Determination of psoralen and plumbagin from its polyherbal oil formulations by an HPTLC densitometric method.

Many polyherbal oil formulations in Indian and Chinese traditional systems of medicine used for control of skin diseases contain seeds of Psoralea corylifolia and roots of Plumbago zeylanica L. Psoralen and plumbagin are the reliable markers for Ps. corylifolia and Pl. zeylanica, respectively. However, no attempt is made to standardize the polyherbal oil formulations containing Ps. corylifolia and Pl. zeylanica in terms of their active ingredients or marker compounds. In this paper, a simple, rapid, and sensitive HPTLC method is described for the first time to identify and quantify psoralen and plumbagin from such polyherbal oil formulations. The methanolic extract of oil formulations was used for analysis of markers. Psoralen gives a sharp UV absorbance peak at 302 nm and plumbagin at 275 nm.
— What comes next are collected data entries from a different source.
(** The blocks [data] hold file [i], of type [ty] and contents [c]. *)
Record stored_file (s : mkfs) (i : nat) (ty : Z) (c data : list Z) : Prop := {
  sf_ok : dinode_ok (inode_at s (inum_of i));
  sf_type : type (inode_at s (inum_of i)) = ty;
  sf_nlink : nlink (inode_at s (inum_of i)) = 1;
  sf_size : size (inode_at s (inum_of i)) = Z.of_nat (length c);
  sf_body : file_body (blocks_of s) (inode_at s (inum_of i)) c data;
  sf_nblk : Z.of_nat (length data) = nblk (Z.of_nat (length c));
  sf_nodup : NoDup (held (inode_at s (inum_of i)) data);
  sf_held : Forall (fun b => nmeta <= b < freeblock s) (held (inode_at s (inum_of i)) data);
}.

(** All the blocks of the files. *)
Definition need (c : list Z) : Z := with_indirect (nblk (Z.of_nat (length c))).
Definition total (F : list (Z * list Z)) : Z := foldr (fun f n => need f.2 + n) 0 F.

Record image_rep (F : list (Z * list Z)) (D : list (list Z)) (s : mkfs) : Prop := {
  ir_img : image_ok s;
  ir_inode : freeinode s = 1 + Z.of_nat (length F);
  ir_count : Z.of_nat (length F) < NSLOTS;
  ir_block : freeblock s = nmeta + total F /\ freeblock s <= FSSIZE;
  ir_fresh : forall b, freeblock s <= b < FSSIZE -> blocks_of s b = zeroes;
  ir_meta : forall b, 0 <= b < 32 \/ b = 45 -> blocks_of s b = meta_block b;
  ir_unused : forall j, 0 <= j < NSLOTS -> j = 0 \/ freeinode s <= j -> type (inode_at s j) = 0;
  ir_len : length D = length F;
  ir_file : forall i ty c data, F !! i = Some (ty, c) -> D !! i = Some data -> stored_file s i ty c data;
  ir_disj : forall i j di dj b, D !! i = Some di -> D !! j = Some dj -> i <> j ->
    b ∈ held (inode_at s (inum_of i)) di -> b ∉ held (inode_at s (inum_of j)) dj;
}.

(** A file is as it was if its inode and its blocks are. *)
Lemma stored_frame s s' i ty c data :
  stored_file s i ty c data -> inode_at s' (inum_of i) = inode_at s (inum_of i) -> freeblock s <= freeblock s' ->
  (forall b, b ∈ held (inode_at s (inum_of i)) data -> blocks_of s' b = blocks_of s b) -> stored_file s' i ty c data.
Proof.
  intros [S1 S2 S3 S4 S5 S6 S7 S8] E Hf HV. split; rewrite ?E; try done.
  - by eapply body_frame.
  - eapply Forall_impl; [exact S8|]. cbn. lia.
Qed.

Lemma inum_slot F D s i x : image_rep F D s -> F !! i = Some x -> 0 <= inum_of i < NSLOTS.
Proof. intros R Hi. apply lookup_lt_Some in Hi. pose proof (ir_count _ _ _ R). unfold inum_of. lia. Qed.

Section image.
Context `{host}.
Hypothesis no_error : forall o, io_error o = false.

(** ** Operations *)

Lemma total_app F G : total (F ++ G) = total F + total G.
Proof. induction F as [|f F IH]; cbn; [done|]. unfold total in *. rewrite IH. lia. Qed.

Lemma need_nonneg c : 0 <= need c.
Proof.
  unfold need, with_indirect. assert (0 <= nblk (Z.of_nat (length c))) by (apply Z.div_pos; [unfold BSIZE; lia|done]).
  destruct (NDIRECT <? _); lia.
Qed.

Lemma total_nonneg F : 0 <= total F.
Proof. induction F as [|f F IH]; cbn; [done|]. pose proof (need_nonneg f.2). unfold total in IH. lia. Qed.
(* ===== verification/FsExamples.v ===== *)
(** * The file system theorems on a concrete machine

    The machine of the storage examples, with the disk that mkfs makes of one file: the kernel finds the file's
    name in the root directory, reads its contents, and allocates the first block mkfs left free. *)

From S2P Require Import Prelude Riscv Memory CString Bytes State Spinlock Sched SchedSpec Sleeplock Virtio SleepSpec Kalloc Vm VmExamples.
From S2P Require Import Uart Printf PrintfSpec Console Bio BioRing BioSpec VirtioSpec BioInit Log LogDisk LogSpec LogTxn LogExamples.
From S2P Require Import FsTxn Fs FsAlloc FsFile FsDir Mkfs MkfsFile MkfsSpec MkfsKernel.

#[local] Existing Instances demo_image demo_device demo_device_laws one_hart virtio_driver two_rounds demo_laws.

(** ** An image *)

Definition cat_path : list Z := chars "user/_cat".
#[local] Instance demo_host : host := {|
  files := fun path => if bool_decide (path = cat_path) then Some [chars "hi"] else None;
  can_create := fun _ => true;
  io_error := fun _ => false;
|}.

Lemma demo_no_error o : io_error o = false.
Proof. done. Qed.

Lemma cat_content : content cat_path = chars "hi".
Proof. unfold content. cbn [files demo_host]. by rewrite bool_decide_eq_true_2. Qed.

Lemma demo_fits : fits [cat_path].
Proof.
  split.
  - apply Forall_singleton. split.
    + apply (bool_decide_unpack _). by vm_compute.
    + apply (bool_decide_unpack _). by vm_compute.
    + exists [chars "hi"]. split; [cbn [files demo_host]; by rewrite bool_decide_eq_true_2|].
      apply Forall_singleton, (bool_decide_unpack _). by vm_compute.
    + rewrite cat_content. by vm_compute.
  - by vm_compute.
  - unfold image_files. cbn [map]. rewrite cat_content. by vm_compute.
Qed.

#[local] Opaque main.

Lemma mkfs_image_wf_witness :
  exists s, main [chars "mkfs"; chars "fs.img"; cat_path] mkfs0 = Ok tt s /\ freeblock s = 48 /\ in_use sb (blocks_of s) 47 = true /\
    in_use sb (blocks_of s) 48 = false /\ i_type (disk_inode 1 (blocks_of s) 2) = T_FILE.
Proof.
  destruct (mkfs_image_wf demo_no_error 1 (chars "mkfs") (chars "fs.img") [cat_path] eq_refl demo_fits)
    as (s & E & _ & _ & _ & _ & Hf & Hu & _ & Ht & _).
  assert (freeblock s = 48) as Ef.
  { rewrite Hf. unfold image_files. cbn [map]. rewrite cat_content. by vm_compute. }
  exists s. split; [exact E|]. split; [exact Ef|]. destruct sb_fields as (E1 & _ & _ & _ & E5).
  rewrite (Hu 47), (Hu 48), Ef, (Ht 2) by (rewrite ?E1, ?E5; unfold FSSIZE, NINODES; lia). split; [done|]. by split.
Defined.

Lemma mkfs_contents_witness :
  exists s, main [chars "mkfs"; chars "fs.img"; cat_path] mkfs0 = Ok tt s /\
    dir_find (blocks_of s) (disk_inode 1 (blocks_of s) ROOTINO) (chars "cat") = Some 32 /\
    fdata (blocks_of s) (disk_inode 1 (blocks_of s) 2) 0 2 = chars "hi".
Proof.
  destruct (mkfs_contents demo_no_error 1 (chars "mkfs") (chars "fs.img") [cat_path] eq_refl demo_fits)
    as (s & E & _ & _ & _ & Hd & _ & Hc).
  exists s. split; [exact E|]. split; [rewrite Hd; by vm_compute|].
  destruct (Hc 0%nat cat_path eq_refl) as (_ & Hs & _ & Hx). rewrite cat_content in Hs, Hx. by rewrite Hs in Hx.
Defined.

(** ** The kernel on that image *)

(** The image as a disk; mkfs ends, so it is there. *)
Lemma demo_made : exists s, main [chars "mkfs"; chars "fs.img"; cat_path] mkfs0 = Ok tt s /\ exists D s0,
  image_rep (image_files [cat_path]) D s0 /\ finished s0 s.
Proof.
  pose proof (main_wp demo_no_error (chars "mkfs") (chars "fs.img") [cat_path] eq_refl demo_fits) as Hm.
  destruct (proj1 (wp_ok _ _ _) Hm) as ([] & s & E & Hs). exists s. exact (conj E Hs).
Qed.

(** A kernel in an operation of the file system: the superblock is read, and the table has the root directory and the
    file as [ilock] leaves them. *)
Definition demo_inodes (V : Z -> list Z) : list inode :=
  disk_inode 1 V ROOTINO :: disk_inode 1 V 2 :: replicate (NINODE - 2) inode0.
Definition in_operation (V : Z -> list Z) (s : kst) : kst :=
  with_sb sb (with_panicked 0 (with_pr_locking 1 (with_uart_st (uart_st kst0) (with_inodes (demo_inodes V)
    (with_lg (with_l_outstanding 1 demo_log) s))))).

Lemma in_operation_txn V s :
  store 1 0 demo_pr V ∅ ∅ s -> (forall bn, V bn = dblock (disk s) bn) -> txn 1 0 demo_pr 2 10 V [] [] (in_operation V s).
Proof.
  intros [Hi Hr Hb] Hd. split; try done; [|apply NoDup_nil_2|apply NoDup_nil_2|apply demo_log_ok].
  split; [by eapply idle_frame; [..|exact Hi]|exact Hr|exact Hb].
Qed.

Definition demo_fs (d : gmap Z (list Z)) : kst := in_operation (dblock d) (demo_boot d).

#[local] Opaque demo_boot.

Lemma demo_fs_txn d : disk_sized d -> txn 1 0 demo_pr 2 10 (dblock d) [] [] (demo_fs d).
Proof.
  intros Hd. destruct (demo_booted d Hd) as (Hb & Ed & _). red in Hb. rewrite Ed in Hb.
  apply in_operation_txn; [exact Hb|]. intros bn. by rewrite Ed.
Qed.

Lemma image_sized s0 s : finished s0 s -> disk_sized (img s).
Proof. intros Hf bn. apply (io_len _ (fi_ok _ _ Hf) bn). Qed.

Lemma demo_ranges : 0 <= 0 < 2 ^ 32 /\ 0 <= 100 < 2 ^ 32 /\ 0 <= KSTACK 0 /\ KSTACK 0 + 100 < 2 ^ 64.
Proof. by vm_compute. Qed.

Lemma demo_blocks : (@length Z [] < NBUF)%nat /\ (@length Z [] + 2 <= 10)%nat /\ (@length Z [] + 1 < NBUF)%nat.
Proof. split_and!; apply Nat.leb_le; reflexivity. Qed.

Lemma demo_name : Forall byte (chars "cat") /\ Z.of_nat (length (chars "cat")) < src_base.
Proof. split; [|by vm_compute]. repeat constructor; by vm_compute. Qed.

Lemma demo_device_number : 0 <= 1 < 2 ^ 32.
Proof. lia. Qed.

#[local] Opaque readi dirlookup Fs.balloc bfree.

(** Reading the file gives what it had on the host. *)
Lemma readi_correct_witness :
  exists s, main [chars "mkfs"; chars "fs.img"; cat_path] mkfs0 = Ok tt s /\
  exists s', readi 1 false (KSTACK 0) 0 100 (demo_fs (img s)) = Ok 2 s' /\
    mem s' = wr_bytes (mem (demo_fs (img s))) (KSTACK 0) (chars "hi").
Proof.
  destruct demo_made as (s & E & D & s0 & R & Hf). exists s. split; [exact E|].
  destruct (image_content [cat_path] D s0 s 1 R Hf 0%nat cat_path eq_refl) as (_ & Hs & Hok & Hx).
  { rewrite cat_content. by vm_compute. }
  change (Z.of_nat 0 + 2) with 2 in Hs, Hok, Hx. rewrite cat_content in Hs, Hx. rewrite Hs in Hx.
  destruct (readi_correct demo_wakeups 1 0 demo_pr 2 10 (dblock (img s)) [] 1 (disk_inode 1 (blocks_of s) 2) (KSTACK 0) 0 100 (demo_fs (img s)))
    as (s' & E' & _ & Er).
  - apply demo_fs_txn. by eapply image_sized.
  - reflexivity.
  - exact Hok.
  - apply demo_blocks.
  - apply demo_ranges.
  - apply demo_ranges.
  - apply demo_ranges.
  - apply demo_ranges.
  - rewrite Hs in E', Er. exists s'. split; [exact E'|]. rewrite (rest_mem_mem_eq _ _ _ Er). by rewrite <- Hx.
Defined.

Lemma in_operation_reads V s : inodes (in_operation V s) = demo_inodes V /\ Mkfs.sb = State.sb (in_operation V s) /\ can_print (in_operation V s).
Proof. split; [reflexivity|]. split; [reflexivity|]. split; [reflexivity|]. split; [reflexivity|discriminate]. Qed.

Lemma demo_pick V : iget_pick (demo_inodes V) 1 2 = Some (1%nat, fun ip => with_i_ref (i_ref ip + 1) ip).
Proof. reflexivity. Qed.

Lemma demo_entry : list_find (fun e => is_entry (chars "cat") e = true) (root_entries [cat_path]) = Some (2%nat, entry 2 (chars "cat")) /\
  root_entries [cat_path] !! 2%nat = Some (entry 2 (chars "cat")) /\ de_inum (entry 2 (chars "cat")) = 2.
Proof. by vm_compute. Qed.

(** The name is the third entry of the root directory. *)
Lemma dirlookup_correct_witness :
  exists s, main [chars "mkfs"; chars "fs.img"; cat_path] mkfs0 = Ok tt s /\
  exists s' m, dirlookup 0 (chars "cat") (demo_fs (img s)) = Ok (Some (1%nat, 32)) s' /\ same_mem (mem (demo_fs (img s))) m /\
    rest s' = rest (upd_inode 1 (fun ip => with_i_ref (i_ref ip + 1) ip) (with_mem m (demo_fs (img s)))).
Proof.
  destruct demo_made as (s & E & D & s0 & R & Hf). exists s. split; [exact E|].
  pose proof (ft_inodes _ demo_fits) as Hn. destruct demo_entry as (He & H2 & Hnum).
  pose proof (root_find [cat_path] D s0 s 1 R Hf Hn (chars "cat")) as Hfind. rewrite He in Hfind. cbn [fmap option_fmap option_map fst] in Hfind.
  pose proof (root_dent [cat_path] D s0 s 1 R Hf Hn 2 _ H2) as Hde.
  destruct (in_operation_reads (dblock (img s)) (demo_boot (img s))) as (Ein & _). fold (demo_fs (img s)) in Ein.
  destruct (dirlookup_correct demo_wakeups 1 0 demo_pr 2 10 (dblock (img s)) [] 0 (disk_inode 1 (blocks_of s) ROOTINO) (chars "cat") (demo_fs (img s)))
    as (r & s' & m & E' & _ & Hm & Hs).
  - apply demo_fs_txn. by eapply image_sized.
  - rewrite Ein. reflexivity.
  - apply (root_dir_ok [cat_path] D s0 s 1 R Hf Hn). discriminate.
  - apply demo_blocks.
  - rewrite Ein. reflexivity.
  - apply demo_name.
  - apply demo_name.
  - fold (blocks_of s). rewrite Hfind. intros off [= <-]. rewrite Hde, Hnum, Ein, demo_pick. by eexists.
  - fold (blocks_of s) in Hs. rewrite Hfind in Hs. rewrite Hde, Hnum, Ein, demo_pick in Hs. destruct Hs as (i & f & [= <- <-] & -> & Hs).
    exists s', m. split; [exact E'|]. split; [exact Hm|exact Hs].
Defined.

Lemma demo_used s0 s D : image_rep (image_files [cat_path]) D s0 -> finished s0 s -> freeblock s = 48.
Proof. intros R Hf. rewrite (fi_free _ _ Hf), (proj1 (ir_block _ _ _ R)). by vm_compute. Qed.

(** The first block mkfs left free is the one that is allocated; before that it cannot be freed, and the one
    below it can. *)
Lemma balloc_bfree_correct_witness :
  exists s, main [chars "mkfs"; chars "fs.img"; cat_path] mkfs0 = Ok tt s /\
  (exists s', Fs.balloc 1 (demo_fs (img s)) = Ok 48 s') /\ (exists s', bfree 1 48 (demo_fs (img s)) = Panic "freeing free block" s') /\
  exists s', bfree 1 47 (demo_fs (img s)) = Ok tt s'.
Proof.
  destruct demo_made as (s & E & D & s0 & R & Hf). exists s. split; [exact E|].
  pose proof (demo_used _ _ _ R Hf) as H48. destruct sb_fields as (Esz & _ & Est & _).
  pose proof (image_in_use [cat_path] D s0 s R Hf) as Hu. rewrite H48 in Hu. unfold blocks_of in Hu.
  pose proof (image_free_ok [cat_path] D s0 s R Hf) as Hfree. pose proof image_geometry as Hg. rewrite Est in Hfree, Hg.
  destruct (in_operation_reads (dblock (img s)) (demo_boot (img s))) as (_ & Esb & Hp). fold (demo_fs (img s)) in Esb, Hp.
  destruct (balloc_bfree_correct demo_wakeups 1 0 demo_pr 2 10 Mkfs.sb demo_device_number Hg (dblock (img s)) [] (demo_fs (img s)))
    as [Hal Hfr].
  - apply demo_fs_txn. by eapply image_sized.
  - exact (eq_sym Esb).
  - exact Hp.
  - exact Hfree.
  - apply demo_blocks.
  - apply demo_blocks.
  - rewrite Esz in Hal, Hfr. change (i32 1) with 1 in Hfr. split; [|split].
    + destruct Hal as [[Hall _]|(r & s' & V' & blks' & Er & _ & _ & Hr & Hr0 & Hlow & _)].
      * specialize (Hall 48). rewrite Hu in Hall by (unfold FSSIZE; lia). discriminate Hall. unfold FSSIZE. lia.
      * exists s'. rewrite Er. f_equal. rewrite Hu in Hr0 by lia. apply Z.ltb_ge in Hr0.
        destruct (Z.eq_dec r 48) as [->|Hne]; [reflexivity|].
        specialize (Hlow 48). rewrite Hu in Hlow by (unfold FSSIZE; lia). discriminate Hlow. lia.
    + specialize (Hfr 48). rewrite Hu in Hfr by (unfold FSSIZE; lia). apply Hfr. unfold FSSIZE. lia.
    + specialize (Hfr 47). rewrite Hu in Hfr by (unfold FSSIZE; lia). destruct Hfr as (s' & _ & _ & Ef & _); [unfold FSSIZE; lia|].
      exists s'. exact Ef.
Defined.
(* ===== verification/File.v ===== *)
(** * Open files: kernel/file.c, and pipealloc of kernel/pipe.c *)

From S2P Require Import Prelude Riscv Memory Bytes State Spinlock Sched Sleeplock Kalloc Vm.
From S2P Require Import Uart Printf Console Bio Log Fs Pipe.

Definition fileinit : K unit := initlock L_ftable "ftable".

(** [None] for a null pointer. *)
Definition filealloc : K (option nat) :=
  acquire L_ftable;;
  r <- searchM (seq 0 NFILE) (fun i =>
    f <- fget i;;
    if f_ref f =? 0 then fset i (with_f_ref 1);; ret (Some i) else ret None);;
  release L_ftable;;
  ret r.

Definition filedup (i : nat) : K nat :=
  acquire L_ftable;;
  f <- fget i;;
  if f_ref f <? 1 then panic "filedup" else
  fset i (with_f_ref (f_ref f + 1));;
  release L_ftable;;
  ret i.

(** [struct stat] as bytes: 4 bytes of padding follow [nlink]. *)
Definition STAT_SIZE : Z := 24.
Definition stat_bytes (st : stat) (d : list Z) : list Z :=
  let d := set32 d 0 (st_dev st) in
  let d := set32 d 4 (st_ino st) in
  let d := set16 d 8 (st_type st) in
  let d := set16 d 10 (st_nlink st) in
  patch d 16 (unle 8 (st_size st)).
Definition local_st : Z := KSTACK 0 + 256.

Section file.
Context `{image} `{environment} `{patience} `{disk_driver}.

Definition fileclose (i : nat) : K unit :=
  acquire L_ftable;;
  f <- fget i;;
  if f_ref f <? 1 then panic "fileclose" else
  fset i (with_f_ref (f_ref f - 1));;
  if f_ref f - 1 >? 0 then release L_ftable else
  ff <- fget i;;
  fset i (with_f_ref 0);;
  fset i (with_f_type FD_NONE);;
  release L_ftable;;
  if decide (f_type ff = FD_PIPE) then pipeclose (f_pipe ff) (f_writable ff)
  else if decide (f_type ff = FD_INODE \/ f_type ff = FD_DEVICE) then
    begin_op;;
    ip <- deref (f_ip ff);;
    iput ip;;
    end_op
  else ret tt.

Definition filestat (i : nat) (addr : Z) : K Z :=
  p <- curproc;;
  f <- fget i;;
  if decide (f_type f = FD_INODE \/ f_type f = FD_DEVICE) then
    ip <- deref (f_ip f);;
    ilock ip;;
    st <- stati ip;;
    d <- load_bytes local_st (Z.to_nat STAT_SIZE);;
    iunlock ip;;
    pr <- pget p;;
    r <- copyout (p_pagetable pr) addr (stat_bytes st d) STAT_SIZE;;
    if r <? 0 then ret (-1) else ret 0
  else ret (-1).

(** [devsw[major]]: [None] when the major number is out of range or the entry is empty. *)
Definition dev_entry (major : Z) : K (option device) :=
  if (major <? 0) || (major >=? NDEV) then ret None
  else gets (fun s => default None (devsw s !! Z.to_nat major)).

Definition fileread (i : nat) (addr n : Z) : K Z :=
  f <- fget i;;
  if f_readable f =? 0 then ret (-1) else
  match f_type f with
  | FD_PIPE => piperead (f_pipe f) addr n
  | FD_DEVICE =>
      d <- dev_entry (f_major f);;
      match d with
      | None => ret (-1)
      | Some D_console => consoleread true addr n
      end
  | FD_INODE =>
      ip <- deref (f_ip f);;
      ilock ip;;
      f <- fget i;;
      r <- readi ip true addr (f_off f) (u32 n);;
      (if r >? 0 then fset i (fun f => with_f_off (u32 (f_off f + r)) f) else ret tt);;
      iunlock ip;;
      ret r
  | FD_NONE => panic "fileread"
  end.

(** How much [filewrite] writes in one transaction. *)
Definition write_max : Z := ((MAXOPBLOCKS - 1 - 1 - 2) / 2) * BSIZE.

(** One transaction of [filewrite]: what [writei] returned. *)
Definition write_chunk (i ip : nat) (addr n1 : Z) : K Z :=
  begin_op;;
  ilock ip;;
  f <- fget i;;
  r <- writei ip true addr (f_off f) (u32 n1);;
  (if r >? 0 then fset i (fun f => with_f_off (u32 (f_off f + r)) f) else ret tt);;
  iunlock ip;;
  end_op;;
  ret r.

Fixpoint filewrite_loop (fuel : nat) (i ip : nat) (addr n k : Z) : K Z :=
  match fuel with
  | O => fun _ => NoFuel
  | S fu =>
      if negb (k <? n) then ret k else
      let n1 := Z.min (n - k) write_max in
      r <- write_chunk i ip (addr +u k) n1;;
      if negb (r =? n1) then ret k else filewrite_loop fu i ip addr n (k + r)
  end.

Definition filewrite (i : nat) (addr n : Z) : K Z :=
  f <- fget i;;
  if f_writable f =? 0 then ret (-1) else
  match f_type f with
  | FD_PIPE => pipewrite (f_pipe f) addr n
  | FD_DEVICE =>
      d <- dev_entry (f_major f);;
      match d with
      | None => ret (-1)
      | Some D_console => consolewrite true addr n
      end
  | FD_INODE =>
      ip <- deref (f_ip f);;
      k <- filewrite_loop (Z.to_nat (n / write_max + 2)) i ip addr n 0;;
      ret (if k =? n then n else -1)
  | FD_NONE => panic "filewrite"
  end.

(** The [bad:] label of [pipealloc]. *)
Definition pipealloc_bad (f0 f1 : option nat) : K (option (nat * nat)) :=
  (match f0 with Some i => fileclose i | None => ret tt end);;
  (match f1 with Some i => fileclose i | None => ret tt end);;
  ret None.

Definition pipe_end (i : nat) (readable writable pi : Z) : K unit :=
  fset i (with_f_type FD_PIPE);;
  fset i (with_f_readable readable);;
  fset i (with_f_writable writable);;
  fset i (with_f_pipe pi).

(** The two files, or [None] for -1. *)
Definition pipealloc : K (option (nat * nat)) :=
  f0 <- filealloc;;
  match f0 with
  | None => pipealloc_bad None None
  | Some r0 =>
      f1 <- filealloc;;
      match f1 with
      | None => pipealloc_bad (Some r0) None
      | Some r1 =>
          pi <- kalloc;;
          if pi =? 0 then pipealloc_bad (Some r0) (Some r1) else
          piset pi (fun _ => new_pipe);;
          initlock (L_pipe pi) "pipe";;
          pipe_end r0 1 0 pi;;
          pipe_end r1 0 1 pi;;
          ret (Some (r0, r1))
      end
  end.

End file.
Good resolution of psoralen (Rf = 0.37) and plumbagin (Rf = 0.77) was attained using toluene-ethyl acetate (7.5 + 2.5, v/v) mobile phase. The method was validated in terms of calibration curve, limits of detection and quantification, precision, accuracy, and robustness following a standard protocol. Polyherbal oil formulations were analyzed with reasonable accuracy, and no matrix interference was observed. The method developed can be used for marker-based quality assurance of oil formulations containing Ps. corylifolia and Pl. zeylanica as one active ingredient.